▸ Exercise description
In the records that follow, find the line with "split_and!; [done|by apply"; from there, retype every line exactly through the line with "[(h, bytes16 (lwip_htons", which also belongs to the answer.

== Source records ==

(* ===== verification/TcpEnqSpec.v ===== *)
(** * Queueing segments with SYN or FIN

    [tcp_enqueue_flags] either finds no memory and changes nothing but a flag, or appends
    one segment to the queue of unsent ones. *)

From S2P Require Import Prelude Chksum Memp Pbuf PbufSpec PbufData PbufRefs Ethernetif Ip4Addr Ethernet Etharp EtharpSpec Ip4 Ip4Spec Icmp TcpApi Tcp TcpSpec TcpSeg TcpSegSpec TcpAckSpec TcpTypes TcpOut TcpOutSpec.
From stdpp Require Import base numbers list gmap gmultiset functions sorting.
Open Scope Z_scope.
Open Scope c_scope.

Section Net.
Context (pools : memp_t -> memp_desc) `{HP : !PoolsOk pools} {H : Type} `{HH : !Heap H} `{HL : !HeapLaws pools H}.
Implicit Types n : net H.
Local Abbreviation net_ok := (net_ok pools).

Lemma net_ok_mem n fl hl R m : net_ok n fl hl R -> same_dom (n_mem n) m -> net_ok (set_mem m n) fl hl R.
Proof.
  intros (Hi & Hrc & Hpl & Hv) Hm. split_and!; [done|done| |by eapply same_dom_valid]. intros a b E. eapply same_dom_placed; [exact Hm|]. by apply Hpl.
Qed.

Lemma net_ok_update n fl hl R a b b' : net_ok n fl hl R -> n_pbufs n !! a = Some b -> ref b' = ref b -> next b' = next b ->
  type_internal b' = type_internal b -> placed (n_mem n) a b' -> net_ok (set_pbufs (<[a := b']> (n_pbufs n)) n) fl hl R.
Proof.
  intros ((Hp & Hh & Ho) & Hrc & Hpl & Hv) E Hr Hn Ht Hb. split_and!; [|by eapply rc_update| |done].
  - refine (conj Hp (conj Hh _)). intros x c. cbn [n_pbufs set_pbufs]. rewrite lookup_insert_Some.
    intros [[<- <-]|[_ Ex]]; [|by apply Ho]. specialize (Ho a b E). unfold owned, pbuf_get_allocsrc in *. by rewrite Hr, Ht.
  - intros x c. cbn [n_pbufs set_pbufs]. rewrite lookup_insert_Some. intros [[<- <-]|[_ Ex]]; [done|]. by apply Hpl.
Qed.

Lemma net_ok_memp n fl fl' hl R k : net_ok n fl hl R -> pool_rep pools k fl' -> fl' MEMP_PBUF = fl MEMP_PBUF -> fl' MEMP_PBUF_POOL = fl MEMP_PBUF_POOL ->
  net_ok (mk_net k (n_heap n) (n_pbufs n) (n_mem n) (n_ooseq n)) fl' hl R.
Proof.
  intros ((Hp & Hh & Ho) & Hrc & Hpl & Hv) Hk E1 E2. split_and!; [|done..]. split_and!; [done|done|]. intros a b Eb. specialize (Ho a b Eb).
  unfold owned in *. by rewrite E1, E2.
Qed.

Lemma net_ok_alloc n fl hl R layer length : net_ok n fl hl R -> 0 <= layer <= 1000 -> 0 <= length < 65536 ->
  exists p n' hl', pbuf_alloc pools layer length PBUF_RAM n = Ok (p, n') /\ n_mem n' = n_mem n /\ net_ok n' fl hl' (ptr p ⊎ R) /\
  (p = NULL /\ n_pbufs n' = n_pbufs n \/ p <> NULL /\ n_pbufs n !! p = None /\ n_pbufs n' = <[p := ram_pbuf p layer length]> (n_pbufs n)).
Proof.
  intros (Hi & Hrc & Hpl & Hv) Hl Hn.
  destruct (alloc_ram_spec pools n fl hl layer length Hi Hl Hn) as (p & n' & E & Em & [(-> & Es & Hi')|(Hz & Es & Ef & Hlo & Hhi & Hi')]).
  - exists NULL, n', hl. split_and!; [done|done| |by left]. split_and!; [done| |by rewrite Es, Em|by rewrite Em].
    by rewrite Es, ptr_null, (left_id_L ∅ (⊎)).
  - exists p, n', ({[p]} ∪ hl). split_and!; [done|done| |by right]. split_and!; [done|rewrite Es; by apply rc_alloc| |by rewrite Em].
    rewrite Es, Em. intros a b. rewrite lookup_insert_Some. intros [[<- <-]|[_ Ex]]; [|by apply Hpl]. by apply (ram_pbuf_placed pools).
Qed.

(** The room in front of the payload becomes a header. *)
Lemma net_ok_moved n fl hl R p b h : net_ok n fl hl R -> n_pbufs n !! p = Some b -> contiguous b -> 0 < h -> p + 16 <= payload b - h ->
  len b + h < 65536 -> tot_len b + h < 65536 ->
  net_ok (set_pbufs (<[p := moved b h]> (n_pbufs n)) n) fl hl R /\ valid_range (n_mem n) (payload b - h) (len b + h).
Proof.
  intros Hn Eb Hc Hh Hlo Hl Ht. pose proof Hn as (_ & _ & Hpl & _). destruct (Hpl p b Eb) as (Hlen & Htot & Hva & Hcv). destruct (Hcv Hc) as [Hlo' Hvc].
  split; [|intros i Hi; apply Hvc; lia]. eapply net_ok_update; [exact Hn|exact Eb|done..|]. rewrite moved_small by lia.
  unfold placed. cbn [payload len tot_len with_tot_len with_len with_payload].
  split_and!; [lia..|intros i Hi; apply Hvc; lia|intros _; split; [lia|intros i Hi; apply Hvc; lia]].
Qed.

(** The first free element becomes a live segment. *)
Lemma seg_pool_insert n fl hl R g a l x : net_ok n fl hl R -> seg_pool pools fl g -> fl MEMP_TCP_SEG = a :: l ->
  a <> NULL /\ g !! a = None /\ seg_pool pools (<[MEMP_TCP_SEG := l]> fl) (<[a := x]> g).
Proof.
  intros ((Hpr & _) & _) (He & Hf) Efl. destruct (Hpr MEMP_TCP_SEG ltac:(done)) as (_ & Hnd & Hin). rewrite Efl in *.
  apply Forall_cons_1 in Hin as [Hae _]. apply NoDup_cons in Hnd as [Hni _]. destruct (elem_props pools MEMP_TCP_SEG a Hae) as (Haz & _).
  split_and!; [done|by apply (Hf a Hae); left|]. split.
  - intros y. rewrite lookup_insert_is_Some. intros [<-|[_ Hy]]; [done|by apply He].
  - intros y Hy. rewrite fn_lookup_insert, lookup_insert_None, <- (Hf y Hy), elem_of_cons. clear -Hni. naive_solver.
Qed.
End Net.

(** The words of the header of a queued segment: the acknowledgement, the window and the
    checksum are left to [tcp_output_segment]. *)
Definition queued_writes (h sport dport seq hlen flags : Z) : list (Z * list Z) :=
  [(h, bytes16 (lwip_htons sport)); (h + 2, bytes16 (lwip_htons dport)); (h + 4, bytes32 (lwip_htonl seq));
   (h + 12, bytes16 (u16 (lwip_htons (u16 (hlen <<c 12) |c flags)))); (h + 18, bytes16 0)].

Lemma queued_within h sport dport seq hlen flags : within h 20 (queued_writes h sport dport seq hlen flags).
Proof. unfold within, queued_writes. repeat constructor; simpl; lia. Qed.

Lemma queued_hdr_at m m' h sport dport seq hlen flags : valid_range m h 20 -> is_u32 seq -> hlen = 5 \/ hlen = 6 -> 0 <= flags < 64 ->
  stores m (queued_writes h sport dport seq hlen flags) = Some m' -> hdr_at m' h seq flags.
Proof.
  intros Hv Hq Hh Hf Em. destruct (load_is_Some m h 20 Hv) as [d Ed]. pose proof (load_length _ _ _ _ Ed) as Hl.
  pose proof (load_stores h 20 _ _ _ _ (queued_within _ _ _ _ _ _) Em Ed) as El.
  assert (bytes16 (u16 (lwip_htons (u16 (hlen <<c 12) |c flags))) = [16 * hlen; flags]) as Ef.
  { destruct Hh as [-> | ->]; [by apply hdrlen_flags|]. change (u16 (6 <<c 12)) with 24576. rewrite (lor_add 24576 flags 8) by (try lia; change (2 ^ 8) with 256; lia).
    rewrite htons_swap, swap_spec by (unfold is_u16; lia). unfold bytes16, u16. list_lia. }
  assert (take 4 (drop 4 (patches h (queued_writes h sport dport seq hlen flags) d)) = be32 seq /\
    take 2 (drop 12 (patches h (queued_writes h sport dport seq hlen flags) d)) = [16 * hlen; flags]) as [E1 E2].
  { unfold patches, queued_writes. rewrite bytes32_htonl, Ef by done. cbn [foldl fst snd].
    repeat match goal with |- context [Z.to_nat (h + ?k - h)] => replace (h + k - h) with k by lia end. rewrite Z.sub_diag.
    do 20 (destruct d as [|? d]; [done|]). destruct d; [|done]. split; reflexivity. }
  pose proof (load_sub _ _ _ _ 4 4 El ltac:(lia)) as L1. pose proof (load_sub _ _ _ _ 12 2 El ltac:(lia)) as L2. rewrite E1 in L1. rewrite E2 in L2.
  exists (seq / 16777216), ((seq / 65536) mod 256), ((seq / 256) mod 256), (seq mod 256), (16 * hlen).
  split_and!; [|exact L1|unfold is_u32, word4 in *; lia|exact L2]. unfold is_u32 in Hq. repeat constructor; unfold is_u8; lia.
Qed.

Section Enq.
Context (pools : memp_t -> memp_desc) `{HP : !PoolsOk pools} {H : Type} `{HH : !Heap H} `{HL : !HeapLaws pools H}.
Context (s : ip H tcps) (pcb : Z) (k : pcb_common).
Local Abbreviation qst := (qst s pcb k).
Local Abbreviation seg_inv := (seg_inv pools).
Implicit Types (n : net H) (t : tcps) (g : gmap Z tcp_seg) (c : conn).

Lemma q_net n n' t g c : set_snet n' (qst n t g c) = qst n' t g c.
Proof. done. Qed.
Lemma q_nb {A} (m : M (net H) A) n t g c a n' : m n = Ok (a, n') -> nb m (qst n t g c) = Ok (a, qst n' t g c).
Proof. intros E. rewrite (nb_ok m (qst n t g c) a n'), q_net; [done|]. unfold TcpSegSpec.qst. by rewrite snet_moved. Qed.
Lemma q_pcb n t g c : on_tcp (get_pcb pcb) (qst n t g c) = Ok (mk_pcb k (Conn c), qst n t g c).
Proof. apply get_pcb_run. apply lookup_insert_eq. Qed.
Lemma q_segs n t g c a x : on_tcp (modify (fun t => set_segs (<[a := x]> (segs t)) t)) (qst n t g c) = Ok (tt, qst n t (<[a := x]> g) c).
Proof. done. Qed.

Definition enq_pbuf (p optlen : Z) : pbuf := ram_pbuf p PBUF_TRANSPORT optlen.
Definition enq_hdr (p : Z) : Z := payload (enq_pbuf p 0) - TCP_HLEN.

(** The new segment [a], and what became of the packet [p] under it. *)
Record created n g p optflags flags seq n' (a : Z) c : Prop := {
  cr_new : a <> NULL /\ g !! a = None;
  cr_pbufs : n_pbufs n' = <[p := moved (enq_pbuf p (LWIP_TCP_OPT_LENGTH optflags)) TCP_HLEN]> (n_pbufs n);
  cr_mem : stores (n_mem n) (queued_writes (enq_hdr p) (local_port k) (remote_port c) seq (5 + LWIP_TCP_OPT_LENGTH optflags / 4) flags) = Some (n_mem n') }.

Lemma opt_length f : LWIP_TCP_OPT_LENGTH f = 0 \/ LWIP_TCP_OPT_LENGTH f = 4.
Proof. unfold LWIP_TCP_OPT_LENGTH, LWIP_TCP_OPT_LEN_MSS. case_match; [by left|by right]. Qed.

Lemma create_segment_ok n t g c R p flags seq optflags :
  let x := mk_seg NULL p 0 optflags (enq_hdr p) in
  seg_inv (qst n t g c) (ptr p ⊎ R) -> pcb <> NULL -> p <> NULL -> n_pbufs n !! p = Some (enq_pbuf p (LWIP_TCP_OPT_LENGTH optflags)) ->
  exists a n' g', tcp_create_segment pcb p flags seq optflags (qst n t g c) = Ok (a, qst n' t g' c) /\ seg_inv (qst n' t g' c) R /\
  (a = NULL /\ g' = g /\ released n n' \/ g' = <[a := x]> g /\ created n g p optflags flags seq n' a c).
Proof.
  intros x Hi Hz Hpz Eb. unfold tcp_create_segment. pose proof (opt_length optflags) as Ho. set (ol := LWIP_TCP_OPT_LENGTH optflags) in *.
  rewrite (proj2 (Z.eqb_neq _ _) Hz), (proj2 (Z.eqb_neq _ _) Hpz). rewrite !(bind_ok (assert (negb false)) _ _ tt (qst n t g c)) by done.
  pose proof Hi as (fl & hl & Hn & Hsp0). change (segs (i_upper (qst n t g c))) with g in *. change (snet (qst n t g c)) with n in Hn.
  destruct (memp_malloc_spec pools (n_memp n) fl MEMP_TCP_SEG (proj1 (proj1 Hn)) ltac:(done)) as (km & Em & Hkm).
  set (n1 := mk_net km (n_heap n) (n_pbufs n) (n_mem n) (n_ooseq n)).
  assert (net_ok pools n1 (<[MEMP_TCP_SEG := tail (fl MEMP_TCP_SEG)]> fl) hl (seg_ptrs g ⊎ (ptr p ⊎ R))) as Hn1
    by (eapply net_ok_memp; [done|done|by rewrite fn_lookup_insert_ne|by rewrite fn_lookup_insert_ne]).
  assert (nb (lift_memp (memp_malloc MEMP_TCP_SEG)) (qst n t g c) = Ok (hd NULL (fl MEMP_TCP_SEG), qst n1 t g c)) as Ea.
  { apply q_nb. unfold lift_memp. rewrite Em. by destruct (fl MEMP_TCP_SEG). }
  rewrite (bind_ok _ _ _ _ _ Ea). destruct (fl MEMP_TCP_SEG) as [|a l] eqn:Efl; cbn [hd tail] in *.
  - assert (seg_inv (qst n1 t g c) (ptr p ⊎ R)) as Hi1.
    { exists (<[MEMP_TCP_SEG := []]> fl), hl. split; [exact Hn1|]. destruct Hsp0 as (He & Hf).
      split; [exact He|]. intros y Hy. rewrite fn_lookup_insert, <- Efl. by apply Hf. }
    destruct (q_free_data pools s pcb k n1 t g c R p Hi1 Hpz) as (j & n2 & E2 & Hi2 & Hr2). cbn [Z.eqb NULL].
    exists NULL, n2, g. unfold free_pbuf. rewrite bind_assoc, (bind_ok _ _ _ _ _ E2). split_and!; [done|done|left]. split_and!; [done|done|]. done.
  - destruct (seg_pool_insert pools n fl hl _ g a l x Hn Hsp0 Efl) as (Haz & Ega & Hsp).
    rewrite (proj2 (Z.eqb_neq _ _) Haz). set (b := enq_pbuf p ol) in *.
    rewrite (bind_ok _ _ _ _ _ (q_nb _ n1 t g c _ _ (rd_ok p b n1 Eb))). change (tot_len b) with ol.
    assert (u8 ol = ol) as Eol by (by destruct Ho as [-> | ->]). rewrite Eol, Z.leb_refl, Z.sub_diag.
    rewrite (bind_ok (assert true) _ _ tt (qst n1 t g c)) by done. rewrite (bind_ok _ _ _ _ _ (q_segs n1 t g c a _)). set (g1 := <[a := _]> g).
    assert (contiguous b /\ p + 16 <= payload b - TCP_HLEN /\ 0 <= ol /\ ol + TCP_HLEN < 65536) as (Hc & Hlo & Hol & Hfit)
      by (split_and!; [discriminate|cbn; unfold TCP_HLEN, PBUF_TRANSPORT; lia|lia|unfold TCP_HLEN; lia]).
    set (n2 := set_pbufs (<[p := moved b TCP_HLEN]> (n_pbufs n1)) n1).
    rewrite (bind_ok _ _ _ _ _ (q_nb _ n1 t g1 c 0 n2 (add_header_succeeds n1 p b TCP_HLEN Eb Hpz ltac:(unfold TCP_HLEN; lia) Hol Hfit Hc Hlo))). cbn [negb Z.eqb].
    rewrite (bind_ok _ _ _ _ _ (q_nb _ n2 t g1 c _ _ (rd_ok p (moved b TCP_HLEN) n2 (lookup_insert_eq _ _ _)))).
    change (payload (moved b TCP_HLEN)) with (enq_hdr p). rewrite (bind_ok _ _ _ _ _ (q_segs n2 t g1 c a _)). unfold g1. rewrite insert_insert_eq.
    change (u16 0) with 0. fold x. set (g2 := <[a := x]> g). rewrite (bind_ok _ _ _ _ _ (q_pcb n2 t g2 c)), (bind_ok _ _ _ _ _ (q_conn s pcb k n2 t g2 c)).
    destruct (net_ok_moved pools n1 _ hl _ p b TCP_HLEN Hn1 Eb Hc ltac:(done) Hlo Hfit Hfit) as [Hn2 Hv2]. fold n2 in Hn2.
    replace (seg_ptrs g ⊎ (ptr p ⊎ R)) with (seg_ptrs g2 ⊎ R) in Hn2 by (unfold g2; rewrite seg_ptrs_insert by done; cbn; multiset_solver).
    set (hl4 := 5 + ol / 4).
    destruct (stores_is_Some (enq_hdr p) 20 (queued_writes (enq_hdr p) (local_port k) (remote_port c) seq hl4 flags) (n_mem n)) as [m Em2].
    { intros i Hi'. apply Hv2. change (payload b - TCP_HLEN) with (enq_hdr p). change (len b) with ol. unfold TCP_HLEN. lia. }
    { apply queued_within. }
    exists a, (set_mem m n2), g2. split_and!.
    + change (n_mem n) with (n_mem (snet (qst n2 t g2 c))) in Em2. unfold queued_writes in Em2. cbn [stores fst snd] in Em2. unfold TCPH_HDRLEN_FLAGS_SET. do 5 next_write Em2.
      injection Em2 as <-. done.
    + exists (<[MEMP_TCP_SEG := l]> fl), hl. split; [apply (net_ok_mem pools n2 _ _ _ m Hn2); exact (stores_dom _ _ _ Em2)|exact Hsp].
    + right. split; [done|]. split; [done|done|exact Em2].
Qed.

===

▸ Response box
  split_and!; [done|by apply (Hf a Hae); left|]. split.
  - intros y. rewrite lookup_insert_is_Some. intros [<-|[_ Hy]]; [done|by apply He].
  - intros y Hy. rewrite fn_lookup_insert, lookup_insert_None, <- (Hf y Hy), elem_of_cons. clear -Hni. naive_solver.
Qed.
End Net.

(** The words of the header of a queued segment: the acknowledgement, the window and the
    checksum are left to [tcp_output_segment]. *)
Definition queued_writes (h sport dport seq hlen flags : Z) : list (Z * list Z) :=
  [(h, bytes16 (lwip_htons sport)); (h + 2, bytes16 (lwip_htons dport)); (h + 4, bytes32 (lwip_htonl seq));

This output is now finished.